Extracted material:
------------------------------------
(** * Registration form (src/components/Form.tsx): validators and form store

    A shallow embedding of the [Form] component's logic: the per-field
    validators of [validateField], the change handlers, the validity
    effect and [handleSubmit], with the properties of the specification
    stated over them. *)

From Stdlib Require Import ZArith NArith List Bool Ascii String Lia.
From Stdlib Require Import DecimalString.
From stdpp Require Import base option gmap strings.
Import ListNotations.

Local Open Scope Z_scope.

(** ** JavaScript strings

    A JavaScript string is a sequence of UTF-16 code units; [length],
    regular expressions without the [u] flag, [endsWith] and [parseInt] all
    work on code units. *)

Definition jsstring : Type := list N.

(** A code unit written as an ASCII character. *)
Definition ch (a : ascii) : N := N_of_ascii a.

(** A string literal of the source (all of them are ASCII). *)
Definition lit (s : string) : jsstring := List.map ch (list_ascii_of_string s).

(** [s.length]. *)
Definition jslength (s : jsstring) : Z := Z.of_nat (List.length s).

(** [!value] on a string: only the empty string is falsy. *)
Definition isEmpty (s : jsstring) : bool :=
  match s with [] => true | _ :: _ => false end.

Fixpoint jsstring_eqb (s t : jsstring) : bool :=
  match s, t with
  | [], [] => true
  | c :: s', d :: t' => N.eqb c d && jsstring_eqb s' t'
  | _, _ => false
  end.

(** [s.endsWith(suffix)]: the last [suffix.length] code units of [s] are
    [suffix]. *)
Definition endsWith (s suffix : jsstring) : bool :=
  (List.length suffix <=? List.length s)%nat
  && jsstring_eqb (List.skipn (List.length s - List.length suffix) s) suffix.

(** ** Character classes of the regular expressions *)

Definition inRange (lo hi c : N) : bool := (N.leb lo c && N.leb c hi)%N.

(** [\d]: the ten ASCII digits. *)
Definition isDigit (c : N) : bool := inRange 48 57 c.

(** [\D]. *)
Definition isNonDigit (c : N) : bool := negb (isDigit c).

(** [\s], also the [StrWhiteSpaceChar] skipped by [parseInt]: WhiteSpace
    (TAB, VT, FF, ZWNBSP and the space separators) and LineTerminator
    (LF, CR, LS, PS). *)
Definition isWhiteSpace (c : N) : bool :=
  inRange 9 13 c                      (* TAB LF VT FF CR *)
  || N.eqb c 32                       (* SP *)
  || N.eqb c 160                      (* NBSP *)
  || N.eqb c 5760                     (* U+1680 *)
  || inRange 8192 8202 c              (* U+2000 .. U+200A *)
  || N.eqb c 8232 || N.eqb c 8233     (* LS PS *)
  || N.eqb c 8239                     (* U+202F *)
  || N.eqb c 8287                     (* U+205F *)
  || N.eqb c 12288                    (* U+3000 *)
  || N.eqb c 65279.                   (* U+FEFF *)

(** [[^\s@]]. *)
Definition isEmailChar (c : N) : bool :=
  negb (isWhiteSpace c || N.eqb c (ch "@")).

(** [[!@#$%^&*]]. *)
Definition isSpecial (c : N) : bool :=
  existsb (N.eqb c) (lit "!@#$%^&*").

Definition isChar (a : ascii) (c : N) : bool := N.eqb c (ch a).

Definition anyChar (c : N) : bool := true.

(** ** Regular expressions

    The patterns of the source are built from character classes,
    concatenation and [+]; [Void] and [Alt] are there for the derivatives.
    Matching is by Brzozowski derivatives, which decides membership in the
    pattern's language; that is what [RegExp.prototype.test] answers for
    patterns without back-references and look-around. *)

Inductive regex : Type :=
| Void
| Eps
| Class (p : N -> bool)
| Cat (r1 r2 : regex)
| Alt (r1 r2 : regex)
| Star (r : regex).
------------------------------------
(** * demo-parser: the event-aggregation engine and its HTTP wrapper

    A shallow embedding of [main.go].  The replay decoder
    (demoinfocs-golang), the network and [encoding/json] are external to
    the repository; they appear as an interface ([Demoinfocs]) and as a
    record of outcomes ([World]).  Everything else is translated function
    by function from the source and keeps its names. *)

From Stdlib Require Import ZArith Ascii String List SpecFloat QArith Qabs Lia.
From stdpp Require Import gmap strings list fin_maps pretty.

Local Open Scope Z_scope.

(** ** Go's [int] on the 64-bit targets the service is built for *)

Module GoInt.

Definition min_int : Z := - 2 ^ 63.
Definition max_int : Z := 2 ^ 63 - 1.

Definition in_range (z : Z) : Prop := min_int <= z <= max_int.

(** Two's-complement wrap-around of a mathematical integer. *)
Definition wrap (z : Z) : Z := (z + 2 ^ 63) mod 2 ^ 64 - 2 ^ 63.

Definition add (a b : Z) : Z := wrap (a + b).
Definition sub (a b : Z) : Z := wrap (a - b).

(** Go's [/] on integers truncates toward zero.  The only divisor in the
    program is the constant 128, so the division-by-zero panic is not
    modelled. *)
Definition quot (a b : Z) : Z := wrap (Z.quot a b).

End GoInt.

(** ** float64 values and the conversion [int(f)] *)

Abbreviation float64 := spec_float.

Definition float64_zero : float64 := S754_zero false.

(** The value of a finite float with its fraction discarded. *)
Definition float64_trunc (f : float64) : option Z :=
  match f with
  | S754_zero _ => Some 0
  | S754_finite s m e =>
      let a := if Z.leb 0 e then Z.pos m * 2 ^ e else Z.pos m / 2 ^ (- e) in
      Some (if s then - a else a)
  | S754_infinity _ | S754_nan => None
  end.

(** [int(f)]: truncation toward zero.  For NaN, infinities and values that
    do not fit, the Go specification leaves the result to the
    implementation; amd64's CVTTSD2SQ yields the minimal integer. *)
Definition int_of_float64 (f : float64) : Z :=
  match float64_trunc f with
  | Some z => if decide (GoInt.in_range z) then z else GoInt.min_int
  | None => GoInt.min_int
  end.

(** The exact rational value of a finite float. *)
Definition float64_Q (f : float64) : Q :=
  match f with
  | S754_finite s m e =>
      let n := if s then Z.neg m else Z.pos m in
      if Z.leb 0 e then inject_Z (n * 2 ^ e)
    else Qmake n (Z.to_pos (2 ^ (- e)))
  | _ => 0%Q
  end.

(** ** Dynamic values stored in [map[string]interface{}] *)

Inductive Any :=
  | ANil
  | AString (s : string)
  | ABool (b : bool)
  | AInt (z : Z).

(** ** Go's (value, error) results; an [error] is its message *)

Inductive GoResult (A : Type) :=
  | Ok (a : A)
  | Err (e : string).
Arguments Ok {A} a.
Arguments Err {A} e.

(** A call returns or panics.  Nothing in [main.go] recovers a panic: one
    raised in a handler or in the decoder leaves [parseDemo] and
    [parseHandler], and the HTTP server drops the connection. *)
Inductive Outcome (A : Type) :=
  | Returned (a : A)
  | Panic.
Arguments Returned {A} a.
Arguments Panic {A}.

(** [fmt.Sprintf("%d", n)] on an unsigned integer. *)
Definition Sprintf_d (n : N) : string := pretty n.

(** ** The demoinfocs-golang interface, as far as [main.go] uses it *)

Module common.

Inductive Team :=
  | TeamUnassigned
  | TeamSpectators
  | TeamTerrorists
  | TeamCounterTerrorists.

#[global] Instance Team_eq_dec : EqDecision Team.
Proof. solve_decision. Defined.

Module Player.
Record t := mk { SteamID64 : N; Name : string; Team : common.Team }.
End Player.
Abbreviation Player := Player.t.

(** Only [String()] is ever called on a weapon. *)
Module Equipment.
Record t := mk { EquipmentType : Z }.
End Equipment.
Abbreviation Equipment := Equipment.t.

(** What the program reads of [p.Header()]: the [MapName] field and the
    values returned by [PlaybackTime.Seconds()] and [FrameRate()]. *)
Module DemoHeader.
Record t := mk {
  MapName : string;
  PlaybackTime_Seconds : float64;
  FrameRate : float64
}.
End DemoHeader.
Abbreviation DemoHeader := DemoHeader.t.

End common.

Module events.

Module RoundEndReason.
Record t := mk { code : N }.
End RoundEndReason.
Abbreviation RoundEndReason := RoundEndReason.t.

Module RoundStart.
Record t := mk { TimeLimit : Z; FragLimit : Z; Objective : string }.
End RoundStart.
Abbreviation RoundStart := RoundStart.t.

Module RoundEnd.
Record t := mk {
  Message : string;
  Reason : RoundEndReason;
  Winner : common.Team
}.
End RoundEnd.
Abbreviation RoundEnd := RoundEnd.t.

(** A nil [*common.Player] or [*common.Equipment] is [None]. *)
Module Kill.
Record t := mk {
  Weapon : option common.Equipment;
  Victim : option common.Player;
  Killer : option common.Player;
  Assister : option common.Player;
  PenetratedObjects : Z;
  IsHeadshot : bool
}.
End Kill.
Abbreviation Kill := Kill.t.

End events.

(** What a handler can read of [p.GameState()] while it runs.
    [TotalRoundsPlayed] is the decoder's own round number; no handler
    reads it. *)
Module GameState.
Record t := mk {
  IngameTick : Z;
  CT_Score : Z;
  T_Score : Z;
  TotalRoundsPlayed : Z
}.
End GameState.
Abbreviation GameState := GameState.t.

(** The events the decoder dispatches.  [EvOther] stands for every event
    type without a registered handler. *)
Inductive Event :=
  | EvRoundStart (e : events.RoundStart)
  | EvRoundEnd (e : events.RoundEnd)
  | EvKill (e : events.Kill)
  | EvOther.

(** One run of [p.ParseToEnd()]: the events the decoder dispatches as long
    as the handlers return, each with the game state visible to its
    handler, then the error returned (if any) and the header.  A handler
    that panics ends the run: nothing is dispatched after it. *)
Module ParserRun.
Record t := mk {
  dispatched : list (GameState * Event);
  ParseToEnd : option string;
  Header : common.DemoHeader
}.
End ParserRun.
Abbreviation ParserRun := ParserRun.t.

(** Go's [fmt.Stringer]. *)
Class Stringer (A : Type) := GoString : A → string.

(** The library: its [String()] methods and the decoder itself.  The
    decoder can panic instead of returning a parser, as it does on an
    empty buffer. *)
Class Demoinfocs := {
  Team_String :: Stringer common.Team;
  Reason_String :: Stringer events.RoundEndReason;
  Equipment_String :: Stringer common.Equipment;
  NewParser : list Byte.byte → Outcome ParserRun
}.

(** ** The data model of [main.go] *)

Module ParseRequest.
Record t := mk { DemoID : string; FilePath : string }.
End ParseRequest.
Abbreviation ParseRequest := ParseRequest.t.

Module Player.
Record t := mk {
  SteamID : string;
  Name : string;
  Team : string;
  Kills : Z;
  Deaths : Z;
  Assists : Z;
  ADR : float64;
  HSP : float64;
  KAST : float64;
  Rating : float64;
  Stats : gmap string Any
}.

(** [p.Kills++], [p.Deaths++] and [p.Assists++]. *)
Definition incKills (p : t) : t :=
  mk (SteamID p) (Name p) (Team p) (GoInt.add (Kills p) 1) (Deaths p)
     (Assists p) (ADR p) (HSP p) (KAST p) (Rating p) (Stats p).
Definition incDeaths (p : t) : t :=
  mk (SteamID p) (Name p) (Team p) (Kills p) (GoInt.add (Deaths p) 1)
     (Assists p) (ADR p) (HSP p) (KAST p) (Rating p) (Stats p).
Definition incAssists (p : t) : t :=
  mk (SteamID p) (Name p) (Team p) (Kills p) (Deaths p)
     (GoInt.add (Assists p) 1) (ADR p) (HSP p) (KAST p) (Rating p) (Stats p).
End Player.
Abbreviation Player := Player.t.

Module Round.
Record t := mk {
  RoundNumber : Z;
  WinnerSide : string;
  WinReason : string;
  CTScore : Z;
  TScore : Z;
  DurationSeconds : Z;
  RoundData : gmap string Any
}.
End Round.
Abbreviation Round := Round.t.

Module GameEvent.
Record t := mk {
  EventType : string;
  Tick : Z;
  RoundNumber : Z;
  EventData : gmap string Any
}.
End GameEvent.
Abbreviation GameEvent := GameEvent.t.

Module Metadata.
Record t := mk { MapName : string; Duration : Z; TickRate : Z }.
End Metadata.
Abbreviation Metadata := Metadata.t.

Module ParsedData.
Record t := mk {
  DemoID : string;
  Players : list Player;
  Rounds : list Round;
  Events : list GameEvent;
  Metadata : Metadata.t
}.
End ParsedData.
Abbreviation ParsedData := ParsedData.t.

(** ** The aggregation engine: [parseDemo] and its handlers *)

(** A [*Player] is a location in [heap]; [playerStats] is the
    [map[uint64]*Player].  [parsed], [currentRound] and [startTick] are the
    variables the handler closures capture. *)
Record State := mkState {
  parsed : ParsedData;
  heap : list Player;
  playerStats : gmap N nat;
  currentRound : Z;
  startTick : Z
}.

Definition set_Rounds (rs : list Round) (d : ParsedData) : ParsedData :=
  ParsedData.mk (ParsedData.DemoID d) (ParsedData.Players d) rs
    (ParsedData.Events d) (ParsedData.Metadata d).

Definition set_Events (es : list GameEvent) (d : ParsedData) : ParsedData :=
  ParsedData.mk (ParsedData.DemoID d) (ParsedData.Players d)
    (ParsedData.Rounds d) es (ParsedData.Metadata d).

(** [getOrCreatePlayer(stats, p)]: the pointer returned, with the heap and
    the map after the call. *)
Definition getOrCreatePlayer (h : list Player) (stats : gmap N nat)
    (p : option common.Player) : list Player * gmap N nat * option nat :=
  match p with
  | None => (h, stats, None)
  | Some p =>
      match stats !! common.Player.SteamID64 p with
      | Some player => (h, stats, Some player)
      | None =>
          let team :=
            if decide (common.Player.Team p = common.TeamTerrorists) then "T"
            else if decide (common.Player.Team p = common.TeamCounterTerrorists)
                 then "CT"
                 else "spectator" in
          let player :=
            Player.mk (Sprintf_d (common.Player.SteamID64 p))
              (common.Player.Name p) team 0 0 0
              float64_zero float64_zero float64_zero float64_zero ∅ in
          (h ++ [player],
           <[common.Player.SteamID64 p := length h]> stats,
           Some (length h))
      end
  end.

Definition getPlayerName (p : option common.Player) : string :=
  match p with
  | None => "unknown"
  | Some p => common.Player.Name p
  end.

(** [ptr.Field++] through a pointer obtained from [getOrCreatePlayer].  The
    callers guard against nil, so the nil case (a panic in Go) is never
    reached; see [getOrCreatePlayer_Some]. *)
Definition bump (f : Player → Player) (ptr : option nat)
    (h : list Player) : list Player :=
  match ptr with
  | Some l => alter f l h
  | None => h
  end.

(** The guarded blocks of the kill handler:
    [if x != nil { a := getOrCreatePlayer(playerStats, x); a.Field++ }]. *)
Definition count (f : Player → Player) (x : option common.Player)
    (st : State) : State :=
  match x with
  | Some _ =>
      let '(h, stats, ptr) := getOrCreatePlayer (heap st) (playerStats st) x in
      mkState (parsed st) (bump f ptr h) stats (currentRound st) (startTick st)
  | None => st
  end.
------------------------------------
About this task: Report all lines of the data above that include the string "GoInt".

Output below:
Module GoInt.
End GoInt.
  | Some z => if decide (GoInt.in_range z) then z else GoInt.min_int
  | None => GoInt.min_int
  mk (SteamID p) (Name p) (Team p) (GoInt.add (Kills p) 1) (Deaths p)
  mk (SteamID p) (Name p) (Team p) (Kills p) (GoInt.add (Deaths p) 1)
     (GoInt.add (Assists p) 1) (ADR p) (HSP p) (KAST p) (Rating p) (Stats p).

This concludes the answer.